======== Data listing ========

(* ===== verification/Replicas.v ===== *)
(** * The status of a component's replicas
    (src/pkg/controller/component/replicas.go, kbagent_task_event.go)

    A component remembers of every replica whether its pod was provisioned, its
    data loaded and its member joined.  The record is kept, as JSON, in an
    annotation of the InstanceSet; the component's transformers and the handler of
    task events read and rewrite it.

    Encoding JSON is an interface; its law is that decoding undoes encoding.
    Operations thread the state of their environment, which the operations on the
    annotation alone do not touch. *)

From S2P Require Import Prelude GoLib Workloads InstanceUtil ObjectTree NameBuilder PodRole.
From Stdlib Require Import Ascii.

(** Errors of the component's transformers: an error value, one that asks for
    another reconciliation, and a panic. *)
Inductive comp_err :=
| CompErr (msg : string)
| RequeueErr (msg : string)
| NameErr (e : nb_err)
| ApiErr (e : api_err)
| Panic (msg : string).

Record ReplicaStatus := {
  rs_Name : string;
  rs_Generation : string;
  rs_CreationTimestamp : Z;
  rs_DeletionTimestamp : option Z;
  rs_Message : string;
  rs_Provisioned : bool;
  rs_DataLoaded : option bool;
  rs_MemberJoined : option bool;
  rs_Reconfigured : option string }.

Record ReplicasStatus := {
  rss_Replicas : Z;
  rss_Status : list ReplicaStatus }.

#[export] Instance ReplicaStatus_eq_dec : EqDecision ReplicaStatus.
Proof. solve_decision. Defined.
#[export] Instance ReplicasStatus_eq_dec : EqDecision ReplicasStatus.
Proof. solve_decision. Defined.

Definition empty_replicas : ReplicasStatus := {| rss_Replicas := 0; rss_Status := [] |}.

Definition replicaStatusAnnotationKey : string := "apps.kubeblocks.io/replicas-status".
Definition KubeBlocksGenerationKey : string := "kubeblocks.io/generation".

Class ReplicasCodec := {
  marshal_replicas : ReplicasStatus → string;
  unmarshal_replicas : string → res string ReplicasStatus }.

Class ReplicasCodecLaws `{ReplicasCodec} : Prop :=
  unmarshal_marshal_replicas : ∀ s, unmarshal_replicas (marshal_replicas s) = Ok s.

(** ** The annotation *)

Definition set_annotations (its : InstanceSet) (a : labels) : InstanceSet :=
  let m := its_Meta its in
  {| its_Meta := {| om_Name := om_Name m; om_Namespace := om_Namespace m; om_UID := om_UID m;
       om_Generation := om_Generation m; om_Labels := om_Labels m; om_Annotations := a;
       om_Finalizers := om_Finalizers m; om_OwnerReferences := om_OwnerReferences m;
       om_DeletionTimestamp := om_DeletionTimestamp m |};
     its_Spec := its_Spec its; its_Status := its_Status its |}.

Definition BuildReplicasStatus (running : option InstanceSet) (proto : InstanceSet) : InstanceSet :=
  match running ≫= λ r, its_Annotations r !! replicaStatusAnnotationKey with
  | None => proto
  | Some message => set_annotations proto (<[replicaStatusAnnotationKey := message]> (its_Annotations proto))
  end.

Definition compGenerationFromITS (its : InstanceSet) : string :=
  default "" (its_Annotations its !! KubeBlocksGenerationKey).

Section replicas.
Context `{ReplicasCodec}.

Definition getReplicasStatus (its : InstanceSet) : res comp_err ReplicasStatus :=
  match its_Annotations its !! replicaStatusAnnotationKey with
  | None => Ok empty_replicas
  | Some message =>
      match unmarshal_replicas message with
      | Ok status => Ok status
      | Fail err => Fail (CompErr err)
      end
  end.

Definition setReplicasStatus (its : InstanceSet) (status : ReplicasStatus) : InstanceSet :=
  set_annotations its (<[replicaStatusAnnotationKey := marshal_replicas status]> (its_Annotations its)).

(** The callback may act on the environment and hand out a result. *)
Definition UpdateReplicasStatusFunc {S A} (its : InstanceSet)
    (f : ReplicasStatus → ST comp_err S (ReplicasStatus * A)) : ST comp_err S (InstanceSet * A) :=
  status ← st_lift (getReplicasStatus its);
  '(status, a) ← f status;
  mret (setReplicasStatus its status, a).

Definition GetReplicasStatusFunc (its : InstanceSet) (f : ReplicaStatus → bool) : res comp_err (list string) :=
  status ← getReplicasStatus its;
  Ok (rs_Name <$> filter (λ s, f s = true) (rss_Status status)).

(** [*its.Spec.Replicas]. *)
Definition spec_replicas (its : InstanceSet) : res comp_err Z :=
  match s_Replicas (its_Spec its) with Some r => Ok r | None => Fail (Panic "nil pointer dereference") end.

Definition mk_replica (its : InstanceSet) (now : Z) (provisioned : bool) (loaded joined : option bool)
    (name : string) : ReplicaStatus :=
  {| rs_Name := name; rs_Generation := compGenerationFromITS its; rs_CreationTimestamp := now;
     rs_DeletionTimestamp := None; rs_Message := ""; rs_Provisioned := provisioned;
     rs_DataLoaded := loaded; rs_MemberJoined := joined; rs_Reconfigured := None |}.

Definition has_replica (name : string) (l : list ReplicaStatus) : bool :=
  bool_decide (name ∈ (rs_Name <$> l)).

Definition add_replica (its : InstanceSet) (now : Z) (loaded joined : option bool)
    (l : list ReplicaStatus) (name : string) : list ReplicaStatus :=
  if has_replica name l then l else l ++ [mk_replica its now false loaded joined name].

Definition NewReplicasStatus {S} (now : Z) (its : InstanceSet) (replicas : list string)
    (hasMemberJoin hasDataAction : bool) : ST comp_err S InstanceSet :=
  let loaded := if hasDataAction then Some false else None in
  let joined := if hasMemberJoin then Some false else None in
  '(its, _) ← UpdateReplicasStatusFunc its (λ status,
    n ← st_lift (spec_replicas its);
    mret ({| rss_Replicas := n;
             rss_Status := foldl (add_replica its now loaded joined) (rss_Status status) replicas |}, tt));
  mret its.

(** The InstanceSet with the statuses that were deleted, in the order in which
    the callback of the source sees them. *)
Definition DeleteReplicasStatus {S} (its : InstanceSet) (replicas : list string)
    : ST comp_err S (InstanceSet * list ReplicaStatus) :=
  UpdateReplicasStatusFunc its (λ status,
    n ← st_lift (spec_replicas its);
    mret ({| rss_Replicas := n; rss_Status := filter (λ s, rs_Name s ∉ replicas) (rss_Status status) |},
          filter (λ s, rs_Name s ∈ replicas) (rss_Status status))).

Definition with_provisioned (s : ReplicaStatus) : ReplicaStatus :=
  {| rs_Name := rs_Name s; rs_Generation := rs_Generation s; rs_CreationTimestamp := rs_CreationTimestamp s;
     rs_DeletionTimestamp := rs_DeletionTimestamp s; rs_Message := rs_Message s; rs_Provisioned := true;
     rs_DataLoaded := rs_DataLoaded s; rs_MemberJoined := rs_MemberJoined s;
     rs_Reconfigured := rs_Reconfigured s |}.

(** Update the first status with the name. *)
Fixpoint update_first (name : string) (f : ReplicaStatus → ReplicaStatus) (l : list ReplicaStatus)
    : list ReplicaStatus :=
  match l with
  | [] => []
  | s :: l => if bool_decide (rs_Name s = name) then f s :: l else s :: update_first name f l
  end.

Definition status_replica (its : InstanceSet) (created : Z) (loaded joined : option bool)
    (l : list ReplicaStatus) (name : string) : list ReplicaStatus :=
  if has_replica name l then update_first name with_provisioned l
  else l ++ [mk_replica its created true loaded joined name].

(** [created] is the creation time of the InstanceSet. *)
Definition StatusReplicasStatus {S} (created : Z) (its : InstanceSet) (replicas : list string)
    (hasMemberJoin hasDataAction : bool) : ST comp_err S InstanceSet :=
  let loaded := if hasDataAction then Some true else None in
  let joined := if hasMemberJoin then Some true else None in
  '(its, _) ← UpdateReplicasStatusFunc its (λ status,
    n ← st_lift (spec_replicas its);
    mret ({| rss_Replicas := n;
             rss_Status := foldl (status_replica its created loaded joined) (rss_Status status) replicas |}, tt));
  mret its.

(** ** Task events (kbagent_task_event.go, src/pkg/kbagent/setup.go) *)

Record NewReplicaTask := {
  nrt_Remote : string;
  nrt_Port : Z;
  nrt_Replicas : string;
  nrt_Parameters : labels;
  nrt_TimeoutSeconds : option Z }.

Record Task := {
  tk_Instance : string;
  tk_Task : string;
  tk_UID : string;
  tk_Replicas : string;
  tk_NotifyAtFinish : bool;
  tk_ReportPeriodSeconds : Z;
  tk_NewReplica : option NewReplicaTask }.

(** [te_EndTime] is [None] for the zero time. *)
Record TaskEvent := {
  tev_Instance : string;
  tev_Task : string;
  tev_Replica : string;
  tev_EndTime : option Z;
  tev_Code : Z;
  tev_Message : string }.

Definition newReplicaTask : string := "newReplica".
Definition taskEnvName : string := "KB_AGENT_TASK".
Definition ProbeEventFieldPath : string := "spec.containers{kbagent}".

Class TaskCodec := {
  deserializeTask : string → res string (list Task);
  serializeTask : list Task → string;
  unmarshal_task_event : string → res string TaskEvent }.

Class ReplicaClient (W : Type) := {
  rpc_GetInstanceSet : W → string → string → res api_err InstanceSet;
  rpc_GetConfigMap : W → string → string → res api_err ConfigMap;
  rpc_UpdateConfigMap : W → ConfigMap → W * res api_err unit;
  rpc_UpdateInstanceSet : W → InstanceSet → W * res api_err unit }.

Definition api {W A} (f : W → W * res api_err A) : ST comp_err W A := λ w,
  match f w with
  | (w, Ok a) => (w, Ok a)
  | (w, Fail e) => (w, Fail (ApiErr e))
  end.

Section tasks.
Context `{TaskCodec} {W : Type} `{ReplicaClient W}.

Definition UpdateEnv4Worker (envVars : labels) (f : Task → option Task) : res comp_err (option string) :=
  match envVars !! taskEnvName with
  | None => Ok None
  | Some dt =>
      if bool_decide (dt = "") then Ok None
      else match deserializeTask dt with
           | Fail err => Fail (CompErr err)
           | Ok tasks => Ok (Some (serializeTask (omap f tasks)))
           end
  end.

(** The task without the replica; none when it was the last one. *)
Definition drop_task_replica (replica : string) (task : Task) : option Task :=
  if bool_decide (tk_Task task = newReplicaTask) then
    match filter (λ r, r ≠ replica) (split_on ","%char (tk_Replicas task)) with
    | [] => None
    | replicas =>
        let joined := String.concat "," replicas in
        Some {| tk_Instance := tk_Instance task; tk_Task := tk_Task task; tk_UID := tk_UID task;
                tk_Replicas := joined; tk_NotifyAtFinish := tk_NotifyAtFinish task;
                tk_ReportPeriodSeconds := tk_ReportPeriodSeconds task;
                tk_NewReplica := (λ n, {| nrt_Remote := nrt_Remote n; nrt_Port := nrt_Port n;
                    nrt_Replicas := joined; nrt_Parameters := nrt_Parameters n;
                    nrt_TimeoutSeconds := nrt_TimeoutSeconds n |}) <$> tk_NewReplica task |}
    end
  else Some task.

Definition updateReplicaStatusFunc (its : InstanceSet) (replicaName : string)
    (f : ReplicaStatus → ReplicaStatus) : ST comp_err W unit :=
  '(its, _) ← UpdateReplicasStatusFunc its (λ status,
    if has_replica replicaName (rss_Status status)
    then mret ({| rss_Replicas := rss_Replicas status;
                  rss_Status := update_first replicaName f (rss_Status status) |}, tt)
    else st_lift (Fail (CompErr ("replica " +:+ replicaName +:+ " not found"))));
  api (λ w, rpc_UpdateInstanceSet w its).

(** [loaded] is what becomes of DataLoaded. *)
Definition with_progress (message : string) (loaded : option bool → option bool) (s : ReplicaStatus)
    : ReplicaStatus :=
  {| rs_Name := rs_Name s; rs_Generation := rs_Generation s; rs_CreationTimestamp := rs_CreationTimestamp s;
     rs_DeletionTimestamp := rs_DeletionTimestamp s; rs_Message := message; rs_Provisioned := true;
     rs_DataLoaded := loaded (rs_DataLoaded s); rs_MemberJoined := rs_MemberJoined s;
     rs_Reconfigured := rs_Reconfigured s |}.

Definition with_data (cm : ConfigMap) (data : labels) : ConfigMap :=
  {| cm_Meta := cm_Meta cm; cm_Data := data; cm_BinaryData := cm_BinaryData cm |}.

Definition finish_task (its : InstanceSet) (event : TaskEvent) : ST comp_err W unit :=
  obj ← api (λ w, (w, rpc_GetConfigMap w (its_Namespace its) (its_Name its +:+ "-env")));
  parameters ← st_lift (UpdateEnv4Worker (cm_Data obj) (drop_task_replica (tev_Replica event)));
  match parameters with
  | None => mret tt
  | Some dt => api (λ w, rpc_UpdateConfigMap w (with_data obj (<[taskEnvName := dt]> (cm_Data obj))))
  end.

Definition handleNewReplicaTaskEvent4Finished (its : InstanceSet) (event : TaskEvent) : ST comp_err W unit :=
  finish_task its event ≫= λ _,
  updateReplicaStatusFunc its (tev_Replica event) (with_progress "" (λ _, Some true)).

Definition handleNewReplicaTaskEvent4Unfinished (its : InstanceSet) (event : TaskEvent) : ST comp_err W unit :=
  updateReplicaStatusFunc its (tev_Replica event) (with_progress (tev_Message event) (λ _, Some false)).

Definition handleNewReplicaTaskEvent4Failed (its : InstanceSet) (event : TaskEvent) : ST comp_err W unit :=
  updateReplicaStatusFunc its (tev_Replica event) (with_progress (tev_Message event) id).

Definition handleNewReplicaTaskEvent (namespace : string) (event : TaskEvent) : ST comp_err W unit :=
  its ← api (λ w, (w, rpc_GetInstanceSet w namespace (tev_Instance event)));
  match tev_EndTime event with
  | Some _ =>
      if bool_decide (tev_Code event = 0%Z) then handleNewReplicaTaskEvent4Finished its event
      else handleNewReplicaTaskEvent4Failed its event
  | None => handleNewReplicaTaskEvent4Unfinished its event
  end.

Definition isTaskEvent (event : Event) : bool :=
  bool_decide (ev_ReportingController event = ProbeEventReportingController ∧ ev_Reason event = "task" ∧
    ev_FieldPath event = ProbeEventFieldPath).

Definition task_Handle (event : Event) : ST comp_err W unit :=
  if negb (isTaskEvent event) then mret tt
  else match unmarshal_task_event (ev_Message event) with
       | Fail err => st_lift (Fail (CompErr err))
       | Ok taskEvent =>
           if bool_decide (tev_Task taskEvent = newReplicaTask)
           then handleNewReplicaTaskEvent (ev_InvolvedNamespace event) taskEvent
           else st_lift (Fail (CompErr ("unsupported kind of task event: " +:+ tev_Task taskEvent)))
       end.
End tasks.

End replicas.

========

--- What is being asked ---
A copy of each line above that holds the word "isTaskEvent" is the expected answer.

--- Exercise output ---
Definition isTaskEvent (event : Event) : bool :=
  if negb (isTaskEvent event) then mret tt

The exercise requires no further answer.